この少女で、夢精したことが今でも信じられなかった。
つり革を持つ美亞未の手の甲に、絆創膏が貼ってあることに、リックスの意識が向く。
昨日、図書室で話した時にはなかったはずだ。
――タブーか……。
その言葉に、聖なるものの意味もあることを思い出していた。
禁忌。
神聖を犯すこと。
その矛盾が、胸をざわつかせる。
「どうしたの? リックスくん、珍しくぼーっとしてるね?」
美亞未が少し首を傾げて、こちらを覗き込む。つり革に掴まったままの彼女の指先が、わずかに揺れる。
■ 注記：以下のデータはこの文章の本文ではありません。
(** A candidate without trades. *)
Definition quiet_candidate (ticker : string) : CandidateSourceData :=
  {| cd_ticker := ticker; cd_halted := false; cd_borrow_status := FB_EASY; cd_previous_regular_close := dec.of_Z 10;
     cd_current_session_events := []; cd_historical_premarket_sessions := []; cd_daily_bars := [];
     cd_history_complete_since_listing := true; cd_float_records := []; cd_catalysts := [] |}.
Definition sample_context (tickers : list string) : FeatureContext :=
  {| fx_evaluation_timestamp := time_of 14 24; fx_payload_timestamp := time_of 14 23;
     fx_catalyst_freshness_threshold_hours := dec.of_Z 24; fx_market_status := MS_NORMAL;
     fx_candidates := map quiet_candidate tickers; fx_config := default_feature_config |}.

Lemma candidate_order_irrelevant_witness :
  ∃ s s', build_feature_snapshot (sample_context ["ZED"; "ABC"]) = Ok s ∧
    build_feature_snapshot (sample_context ["ABC"; "ZED"]) = Ok s' ∧
    sn_prequalification s' = sn_prequalification s ∧ sn_audit_hash s' = sn_audit_hash s.
Proof.
  pose proof (candidate_order_irrelevant (sample_context ["ZED"; "ABC"]) (map quiet_candidate ["ABC"; "ZED"]%string)
    (perm_swap _ _ _) ltac:(apply no_dup_spec; vm_compute; reflexivity)) as Hs.
  change (with_candidates _ _) with (sample_context ["ABC"; "ZED"]) in Hs.
  assert (is_ok (build_feature_snapshot (sample_context ["ZED"; "ABC"])) = true) as Hok
    by (rewrite build_ok; vm_compute; reflexivity).
  destruct (build_feature_snapshot (sample_context ["ZED"; "ABC"])) as [s|e]; [|discriminate].
  destruct (build_feature_snapshot (sample_context ["ABC"; "ZED"])) as [s'|e]; [|destruct Hs].
  exists s, s'. split; [reflexivity|]. split; [reflexivity|]. by rewrite Hs.
Defined.
Lemma append_batch_logged k l s :
  logged l s →
  ∃ s', raw_events.append_batch k s
        = (Ok {| ab_attempted := len k; ab_inserted := len (fresh (keys_of l) k);
                 ab_duplicates := len k - len (fresh (keys_of l) k) |}, s') ∧
    logged (l ++ fresh (keys_of l) k) s'.
Proof.
  intros Hl. unfold raw_events.append_batch, raw_events.append_events.
  destruct (append_events_logged k l s 0 0 Hl) as (s' & -> & H'). rewrite !Z.add_0_l. cbv zeta.
  exists s'. split; [|done]. pose proof (length_fresh (keys_of l) k).
  replace (AppendBatchResult_ok _) with true; [done|]. symmetry. unfold AppendBatchResult_ok, len. simpl.
  rewrite !andb_true_iff, !Z.leb_le, Z.eqb_eq. lia.
Qed.

(** What the first occurrences are: each key once, none seen before, and every
    key of the list seen before or among them. *)
Lemma fresh_spec seen l :
  NoDup (map re_idempotency_key (fresh seen l)) ∧ (∀ e, e ∈ fresh seen l → re_idempotency_key e ∉ seen) ∧
  ∀ e, e ∈ l → re_idempotency_key e ∈ seen ∨ ∃ e', e' ∈ fresh seen l ∧ re_idempotency_key e' = re_idempotency_key e.
Proof.
  revert seen. induction l as [|e l IH]; intros seen; simpl; [split_and!; [constructor | set_solver..]|].
  destruct (decide _) as [Hin|Hin].
  - destruct (IH seen) as (H1 & H2 & H3). split_and!; [done..|]. intros e' [->|He']%elem_of_cons; [by left | by apply H3].
  - destruct (IH ({[re_idempotency_key e]} ∪ seen)) as (H1 & H2 & H3). simpl. split_and!.
    + apply NoDup_cons. split; [|done]. intros (e' & E & He')%list_elem_of_fmap. apply (H2 e' He'). set_solver.
    + intros e' [->|He']%elem_of_cons; [done|]. specialize (H2 e' He'). set_solver.
    + intros e' [->|He']%elem_of_cons; [right; exists e; split; [constructor | done]|].
      destruct (H3 e' He') as [[E%elem_of_singleton|]%elem_of_union|(e2 & ? & ?)]; [|by left|].
      * right. exists e. split; [constructor | done].
      * right. exists e2. split; [by constructor | done].
Qed.

Lemma fresh_app seen l k :
  fresh seen (l ++ k) = fresh seen l ++ fresh (keys_of (fresh seen l) ∪ seen) k.
Proof.
  revert seen. induction l as [|e l IH]; intros seen; simpl.
  - f_equal. unfold keys_of. set_solver.
  - destruct (decide _); [apply IH|]. rewrite IH. simpl. do 2 f_equal. f_equal. unfold keys_of. simpl. set_solver.
Qed.

(** The log after batches appended one after the other, from an empty one. *)
Fixpoint append_batches (batches : list (list RawEvent)) (s : RawEventRepository) : RawEventRepository :=
  match batches with
  | [] => s
  | k :: batches' => append_batches batches' (raw_events.append_batch k s).2
  end.

Lemma append_batches_logged batches l s :
  logged l s → logged (l ++ fresh (keys_of l) (concat batches)) (append_batches batches s).
Proof.
  revert l s. induction batches as [|k batches IH]; intros l s Hl; simpl; [by rewrite app_nil_r|].
  destruct (append_batch_logged k l s Hl) as (s' & -> & Hs). simpl. specialize (IH _ _ Hs).
  rewrite fresh_app, app_assoc. replace (keys_of (fresh (keys_of l) k) ∪ keys_of l)
    with (keys_of (l ++ fresh (keys_of l) k)); [done|].
  unfold keys_of. rewrite map_app, list_to_set_app_L. set_solver.
Qed.

(** ** What a replay delivers *)

(** A handler that keeps what it is given. *)
Definition keep_event (p : PersistedRawEvent) : eff (list PersistedRawEvent) unit := modify (λ l, l ++ [p]).
Definition no_wait {S} (_ : flt) : eff S unit := mret tt.

Definition increasing_after (k : Z) (l : list PersistedRawEvent) : Prop :=
  Forall (λ p, k < pr_ingest_seq p) l ∧ StronglySorted (λ p q, pr_ingest_seq p < pr_ingest_seq q) l.

Lemma increasing_cons k p l :
  increasing_after k (p :: l) → k < pr_ingest_seq p ∧ increasing_after (pr_ingest_seq p) l.
Proof. intros [[? _]%Forall_cons [? ?]%StronglySorted_inv]. by split; [|split]. Qed.

Lemma in_sequence_sorted l : StronglySorted (λ p q, pr_ingest_seq p < pr_ingest_seq q) (in_sequence l) ∧
  Forall (λ p, pr_ingest_seq p <= len l) (in_sequence l).
Proof.
  induction l as [|e l [IHs IHf]] using rev_ind; [split; constructor|]. rewrite in_sequence_app.
  assert (len (in_sequence l) = len l) as E by (unfold len, in_sequence; by rewrite length_imap).
  split.
  - apply StronglySorted_app_intro; [done | by repeat constructor|]. intros p q Hp ->%list_elem_of_singleton.
    eapply Forall_forall in IHf; [|exact Hp]. simpl. lia.
  - unfold len in *. rewrite length_app. simpl. apply Forall_app. split; [|constructor; [simpl; lia | done]].
    eapply Forall_impl; [exact IHf|]. simpl. lia.
Qed.

(** A replay of increasing events stops only at one whose payload does not
    match its digest; until then it delivers every event, and counts it. *)
Lemma replay_from_delivers speed k previous st l acc :
  increasing_after k l →
  match replay_from keep_event no_wait speed k previous st l acc with
  | (Ok st', acc') => acc' = acc ++ l ∧ rs_event_count st' = rs_event_count st + len l ∧
      rs_last_ingest_seq st' = match last l with Some p => Some (pr_ingest_seq p) | None => rs_last_ingest_seq st end
  | (Err e, acc') => ∃ done_ p rest, l = done_ ++ p :: rest ∧ acc' = acc ++ done_ ∧
      verify_event_integrity (pr_event p) = Err e
  end.
Proof.
  revert k previous st acc. induction l as [|p l IH]; intros k previous st acc Hl.
  { simpl. rewrite app_nil_r. unfold len. simpl. split; [done|]. split; [lia | done]. }
  apply increasing_cons in Hl as [Hk Hl]. cbn [replay_from].
  rewrite (proj2 (Z.leb_gt _ _) Hk). rewrite eff_bind_unfold. unfold lift at 1.
  destruct (verify_event_integrity (pr_event p)) as [[]|e] eqn:Hv; [|exists [], p, l; by rewrite app_nil_r].
  assert (∀ B (f : eff (list PersistedRawEvent) B), (paced no_wait speed previous (re_received_at (pr_event p)) ;; f) acc = f acc) as Hp.
  { intros B f. rewrite eff_bind_unfold. unfold paced, no_wait. destruct previous; [|done].
    destruct (flt.gtb_Z speed 0); [|done]. cbv zeta. by destruct (flt.gtb_Z _ _). }
  rewrite Hp, eff_bind_unfold. unfold keep_event at 1, modify at 1.
  specialize (IH (pr_ingest_seq p) (Some (re_received_at (pr_event p))) (counted p st) (acc ++ [p]) Hl).
  destruct (replay_from _ _ _ _ _ _ l _) as [[st'|e] acc'].
  - destruct IH as (-> & Hc & Hlast). rewrite <- app_assoc. split; [done|]. simpl in Hc, Hlast. rewrite Hc, Hlast.
    unfold len. simpl. split; [lia|].
    destruct l as [|q l]; [done|]. rewrite last_cons_cons. by destruct (last (q :: l)) eqn:E; [|apply last_None in E].
  - destruct IH as (d & q & rest & -> & -> & ?). exists (p :: d), q, rest. by rewrite <- app_assoc.
Qed.

Lemma validated_verifies `{EventUuid} `{NewYork} e : validate_integrity e = Ok tt → verify_event_integrity e = Ok tt.
Proof.
  unfold validate_integrity, verify_event_integrity. intros (h & -> & Hv)%bind_Ok. simpl.
  apply bind_Ok in Hv as (u & Hg & _). apply guard_or_Ok, String.eqb_eq in Hg as ->.
  by rewrite String.eqb_refl.
Qed.
Definition set_queue q (w : BatchWriter) : BatchWriter :=
  {| bw_queue := q; bw_waiting := bw_waiting w; bw_task := bw_task w; bw_cancelled := bw_cancelled w;
     bw_batch := bw_batch w; bw_fatal_error := bw_fatal_error w; bw_stats := bw_stats w; bw_futures := bw_futures w;
     bw_repository := bw_repository w; bw_accepted := bw_accepted w; bw_stored := bw_stored w |}.
Definition set_waiting q (w : BatchWriter) : BatchWriter :=
  {| bw_queue := bw_queue w; bw_waiting := q; bw_task := bw_task w; bw_cancelled := bw_cancelled w;
     bw_batch := bw_batch w; bw_fatal_error := bw_fatal_error w; bw_stats := bw_stats w; bw_futures := bw_futures w;
     bw_repository := bw_repository w; bw_accepted := bw_accepted w; bw_stored := bw_stored w |}.
Definition set_task t (w : BatchWriter) : BatchWriter :=
  {| bw_queue := bw_queue w; bw_waiting := bw_waiting w; bw_task := t; bw_cancelled := bw_cancelled w;
     bw_batch := bw_batch w; bw_fatal_error := bw_fatal_error w; bw_stats := bw_stats w; bw_futures := bw_futures w;
     bw_repository := bw_repository w; bw_accepted := bw_accepted w; bw_stored := bw_stored w |}.
Definition set_batch b (w : BatchWriter) : BatchWriter :=
  {| bw_queue := bw_queue w; bw_waiting := bw_waiting w; bw_task := bw_task w; bw_cancelled := bw_cancelled w;
     bw_batch := b; bw_fatal_error := bw_fatal_error w; bw_stats := bw_stats w; bw_futures := bw_futures w;
     bw_repository := bw_repository w; bw_accepted := bw_accepted w; bw_stored := bw_stored w |}.
Definition set_futures f (w : BatchWriter) : BatchWriter :=
  {| bw_queue := bw_queue w; bw_waiting := bw_waiting w; bw_task := bw_task w; bw_cancelled := bw_cancelled w;
     bw_batch := bw_batch w; bw_fatal_error := bw_fatal_error w; bw_stats := bw_stats w; bw_futures := f;
     bw_repository := bw_repository w; bw_accepted := bw_accepted w; bw_stored := bw_stored w |}.
Definition set_stats s (w : BatchWriter) : BatchWriter :=
  {| bw_queue := bw_queue w; bw_waiting := bw_waiting w; bw_task := bw_task w; bw_cancelled := bw_cancelled w;
     bw_batch := bw_batch w; bw_fatal_error := bw_fatal_error w; bw_stats := s; bw_futures := bw_futures w;
     bw_repository := bw_repository w; bw_accepted := bw_accepted w; bw_stored := bw_stored w |}.
Definition set_accepted l (w : BatchWriter) : BatchWriter :=
  {| bw_queue := bw_queue w; bw_waiting := bw_waiting w; bw_task := bw_task w; bw_cancelled := bw_cancelled w;
     bw_batch := bw_batch w; bw_fatal_error := bw_fatal_error w; bw_stats := bw_stats w; bw_futures := bw_futures w;
     bw_repository := bw_repository w; bw_accepted := l; bw_stored := bw_stored w |}.
(** [self._fatal_error = self._fatal_error or e]. *)
Definition set_fatal e (w : BatchWriter) : BatchWriter :=
  {| bw_queue := bw_queue w; bw_waiting := bw_waiting w; bw_task := bw_task w; bw_cancelled := bw_cancelled w;
     bw_batch := bw_batch w; bw_fatal_error := Some (default e (bw_fatal_error w)); bw_stats := bw_stats w;
     bw_futures := bw_futures w; bw_repository := bw_repository w; bw_accepted := bw_accepted w;
     bw_stored := bw_stored w |}.
Definition set_cancelled c (w : BatchWriter) : BatchWriter :=
  {| bw_queue := bw_queue w; bw_waiting := bw_waiting w; bw_task := bw_task w; bw_cancelled := c;
     bw_batch := bw_batch w; bw_fatal_error := bw_fatal_error w; bw_stats := bw_stats w; bw_futures := bw_futures w;
     bw_repository := bw_repository w; bw_accepted := bw_accepted w; bw_stored := bw_stored w |}.
(** The batch reached the repository. *)
Definition store_batch (w : BatchWriter) : BatchWriter :=
  {| bw_queue := bw_queue w; bw_waiting := bw_waiting w; bw_task := bw_task w; bw_cancelled := bw_cancelled w;
     bw_batch := bw_batch w; bw_fatal_error := bw_fatal_error w; bw_stats := bw_stats w; bw_futures := bw_futures w;
     bw_repository := (raw_events.append_batch (map qe_event (bw_batch w)) (bw_repository w)).2;
     bw_accepted := bw_accepted w; bw_stored := bw_stored w ++ bw_batch w |}.
(** ** Fuel *)

Definition leaves {A} (m : eff (W * Locals) A) : Prop := ∀ s, (st_left (m s).2.1 <= st_left s.1)%nat.
Lemma leaves_bind {A B} (m : eff (W * Locals) A) (f : A → eff (W * Locals) B) :
  leaves m → (∀ a, leaves (f a)) → leaves (m ≫= f).
Proof.
  intros Hm Hf s. specialize (Hm s). rewrite eff_bind_unfold. destruct (m s) as [[a|e] s']; [|done].
  etrans; [apply Hf | done].
Qed.
Lemma leaves_await {A} (m : eff W A) : (∀ w, (st_left (m w).2 <= st_left w)%nat) → leaves (await m).
Proof. intros Hm s. unfold await. specialize (Hm s.1). by destruct (m s.1). Qed.
Lemma leaves_emit_event kind payload : leaves (emit_event adapter kind payload).
Proof.
  intros [w l]. unfold emit_event, _emit_system. cbn [fst snd]. rewrite eff_bind_unfold. pose proof (tl_now_left w) as Hn.
  destruct (sk_now w) as [[now|e] w1]; [|done]. rewrite eff_bind_unfold. unfold lift.
  destruct (create _ _ _ _ _ _ _ _ _ _ _) as [event|e]; [|done]. pose proof (tl_submit_left event w1) as Hsub.
  destruct (sk_submit event w1) as [o w2]. cbn in *. lia.
Qed.

Lemma leaves_ret {A} (a : A) : leaves (mret a). Proof. by intros s. Qed.
Lemma leaves_locals : leaves locals. Proof. by intros s. Qed.
Lemma leaves_assign f : leaves (assign f). Proof. by intros s. Qed.
Lemma leaves_raise {A} e : leaves (raise e : eff _ A). Proof. by intros s. Qed.
#[local] Hint Resolve leaves_ret leaves_locals leaves_assign leaves_raise leaves_emit_event leaves_await : leaves.
#[local] Hint Resolve tl_running_left tl_time_left : leaves.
絆創膏の下に隠された傷が、何を物語っているのか。リックスは一瞬、絆創膏を剥がしてみたい衝動に駆られる。
彼女の表情は無邪気だった。
けれど、その瞳の奥にチラリと覗く妖しい光は、リックスの夢の残滓を刺激する。
電車の窓ガラスに映る二人の姿は、まるで恋人同士のように近く見えた。
いや、違う。
これはただの通学路だ。
「……いや、怪我でもしたのか?」
「え、ああ……ちょっとぶつけちゃってさ……アザ出来ちゃったから……」
照れくさそうに笑う。
その仕草が、妙に大人びていて、リックスはまた胸の奥が熱くなるのを感じた。
清らかではない。
けれども、だからこそ惹かれる。子どもっぽい無防備さと、女の匂いが同居するアンバランスが、たまらないのだろう。
「そうか。羽衣も意外と抜けてるところがあるよな」
電車が駅に近づき、車内が少しずつ混み始める。自然と二人の距離が縮まり、美亞未の肩がリックスの腕に触れた。柔らかな夢の中で感じた感触が、脳裏に蘇る。
「んっ……」
美亞未の息遣いが聞こえる。
その音が、リックスを妙な気分にさせる。
「っ」
小さな音であるけれど、吐息が耳朶を打つ度に、身体が熱くなっていく。
こんな感覚は初めてだ。
リックスも邪念を振り払うように、ふぅっと深く息を吐き出す。
「あ、そうだ」
「……どうした?」
不意に美亞未に声を掛けられるが、リックスが動揺を見せることはなかった。
「次の土曜日時間ある? ちょっと進路とかで相談したいことあってさ……」
「ああ。別に構わないさ」
タブー、それは伝染だろうとリックスは思った。